De plus en plus de libyens se mobilisent contre le spectre d'une intervention turque.
« L’heure du combat est sonnée pour défendre la souveraineté de la Libye et contrer l’occupation ottomane, notre ennemi historique, qui a tué de nombreuses tribus arabes et a causé le recul du pays ». C’est ce qu’a déclaré le Conseil des cheikhs et dignitaires des tribus dans un communiqué commun publié le 2 janvier. Formé d’une centaine de tribus, ce conseil a appelé les tribus libyennes à former un front uni pour contrer « l’invasion » turque et rejoindre l’ANL dans son combat vers Tripoli, pour la libérer des milices et des groupes terroristes soutenus par la Turquie.
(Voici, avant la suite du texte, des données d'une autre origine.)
(** With both directories listed and two entries or more that decode,
    the SVM notebook's cell runs to its closing [print]; a quarter of
    the samples, rounded up, is scaled as the test subset and the rest
    as the train subset. *)
Lemma cell_returns {F} `{Numerics F} (E : Env) (fno fyes : list string) :
  good_rng E →
  listdir E (os_path.join SVM.data_folder "no") = Ok fno →
  listdir E (os_path.join SVM.data_folder "yes") = Ok fyes →
  let n := (length (decoded E (os_path.join SVM.data_folder "no") fno)
            + length (decoded E (os_path.join SVM.data_folder "yes") fyes))%nat in
  (2 ≤ n)%nat →
  ∃ p : Prepared F,
    SVM.cell E
    = mkRun (diagnostics E (os_path.join SVM.data_folder "no") fno
               ++ diagnostics E (os_path.join SVM.data_folder "yes") fyes
               ++ ["Data loading and preprocessing complete."])
        (Ok p)
    ∧ length (X_test p) = ((n + 3) / 4)%nat
    ∧ length (X_train p) = (n - (n + 3) / 4)%nat.
Proof.
  intros Hrng Hno Hyes n Hn.
  set (dno := decoded E (os_path.join SVM.data_folder "no") fno) in *.
  set (dyes := decoded E (os_path.join SVM.data_folder "yes") fyes) in *.
  set (X := dno ++ dyes).
  set (y := replicate (length dno) 0 ++ replicate (length dyes) 1).
  assert (length X = n) as HX by (subst X n; by rewrite length_app).
  assert (length X = length y) as Hlen
    by (subst X y; by rewrite !length_app, !length_replicate).
  assert (Forall (λ row, length row = 4096) X) as Hrows
    by (apply Forall_app; split; apply decoded_rows).
  destruct (split_and_scale_returns E X y 4096 Hrng Hlen ltac:(lia) ltac:(lia) Hrows)
    as [p Hp].
  exists p. split.
  - unfold SVM.cell, SVM.load_split_scale.
    rewrite (load_images_listed E SVM.data_folder fno fyes Hno Hyes).
    cbv zeta. cbn [outcome printed]. fold dno dyes X y. rewrite Hp.
    cbn [outcome printed]. by rewrite <- app_assoc.
  - destruct (split_and_scale_ok E X y p Hp)
      as (_ & ind_train & ind_test & Hidx & _ & Htr & Hte & _).
    pose proof (quarter_leaves_training (length X) ltac:(lia)) as Hlt.
    destruct (split_indices_float E (length X) (1 # 4) 90 eq_refl eq_refl Hlt)
      as [Hpos Hidx'].
    rewrite Hidx in Hidx'. injection Hidx' as -> ->.
    set (n_test := Qceiling ((1 # 4) * inject_Z (Z.of_nat (length X)))) in *.
    change (0 < n_test)%Z in Hpos.
    assert (0 ≤ n_test ≤ Z.of_nat (length X))%Z as Hrange by lia.
    destruct (indices_partition E 90 (length X) n_test Hrng Hrange) as (_ & Hlte & Hltr).
    apply transform_ok in Htr as [-> _]. apply transform_ok in Hte as [-> _].
    unfold sklearn.as_float. rewrite !length_fmap, !take_rows_length, Hlte, Hltr.
    assert (Z.to_nat n_test = ((length X + 3) / 4)%nat) as ->.
    { subst n_test. rewrite Qceiling_quarter.
      rewrite <- (Nat2Z.id ((length X + 3) / 4)). f_equal.
      rewrite Nat2Z.inj_div. f_equal. lia. }
    by rewrite HX.
Qed.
Un soutien de taille. Car la tribu est considérée comme une composante essentielle de la société libyenne. Elle est un facteur important du système politique libyen et davantage basé sur des alliances tribales plus que sur des alliances politiques. Selon les observateurs, dans ce pays déchiré depuis 9 ans, l’annonce par Erdogan d’un déploiement progressif de soldats turcs en Libye a créé une forte mobilisation tribale, poussant plusieurs tribus qui étaient, jusque-là la neutres face au combat entre l’est et l’ouest, à rejoindre la bataille aux côtés du maréchal Haftar. Pour eux, la meilleure réponse qui pouvait être donnée à la déclaration de guerre d’Erdogan à Haftar a été la prise de la ville de Syrte, le 7 janvier, par l’ANL, sans combat et grâce au ralliement de la brigade 604 mêlant des kadhafistes et des salafistes.
Trois tribus principales
Les trois plus importantes tribus en Libye sont Warfallah, à l’est, qui compte plus d’un million de personnes ; Kadhafa, au centre, tribu d’appartenance de la famille de Muammar Kadhafi ; et Megarha, à l’ouest, qui est une tribu lourdement armée. Ces dernières avaient fait profil bas parce qu’elles avaient été socialement et politiquement délégitimées par la Révolution de 2011. Mais les événements de ces dernières semaines ont contribué à les réactiver. Les tribus de l’est de Bani Walid et Zenten qui étaient « neutres » ont déclaré également leur soutien à l’ANL. « Le combat d’aujourd’hui n’est plus pour l’argent et le pouvoir, c’est une guerre pour la véritable présence arabo-libyenne en Libye. Aujourd’hui, il n’y a pas de place pour la logique de neutralité, que ce soit notre peuple et nos tribus libyennes à l’est, au sud et à l’ouest des Arabes, Amazighs, Touaregs et Tabu. Les Libyens doivent payer le prix de leur appartenance à la patrie », peut-on lire dans un autre communiqué publié, à Benghazi, à l’issue d’un congrès qui a groupé plus de 1 000 cheikhs tribaux qui sont venus de presque tout le pays. Cette galvanisation tribale devrait affaiblir plusieurs conseils militaires sur lesquels s’appuie Fayez Al-Sarraj. En fait, les tribus de l’est du pays et des environs de Tripoli, comme notamment Ouerchefana et Ouerfella, fournissent le gros nombre des troupes de l’armée de Khalifa Haftar, alors qu'Al-Sarraj ne gagne sa légitimité tribale que des Kouloughlis (ottomans) qui soutiennent l’arrivée des Turcs aussi bien qu’une minorité de tribus libyennes de Misrata, qui fournissent 80 % des combattants au GNA à Tripoli.
En effet, plusieurs familles misraties sont de descendance turque et c’est pour cela que le président turc parle d’un million de Turcs en Libye. Pour ses racines tribales, Haftar, descendant de la tribu Al-Abaïda, dans les environs de Derna, ville côtière située à 1 000 km à l’est de Tripoli, bénéficie du soutien de plusieurs de ces unités militaires et sécuritaires. Selon le professeur libyen de droit international Mohamad Zubayda, la majorité des tribus en Libye soutiennent actuellement les forces du maréchal Khalifa Haftar. Une tendance qui va se poursuivre, le nombre de tribus des quatre coins du pays rejetant les politiques adoptées par Al-Sarraj, et son allié Erdogan, augmente un jour après l’autre. « Le déploiement des troupes turques en Libye était une annonce provocatrice qui a engendré un sentiment de patriotisme parmi le peuple libyen en général et les tribus en particulier, qui gardent de mauvaises mémoires de l’ancien occupant ottoman », affirme Hussein Moftah, politologue.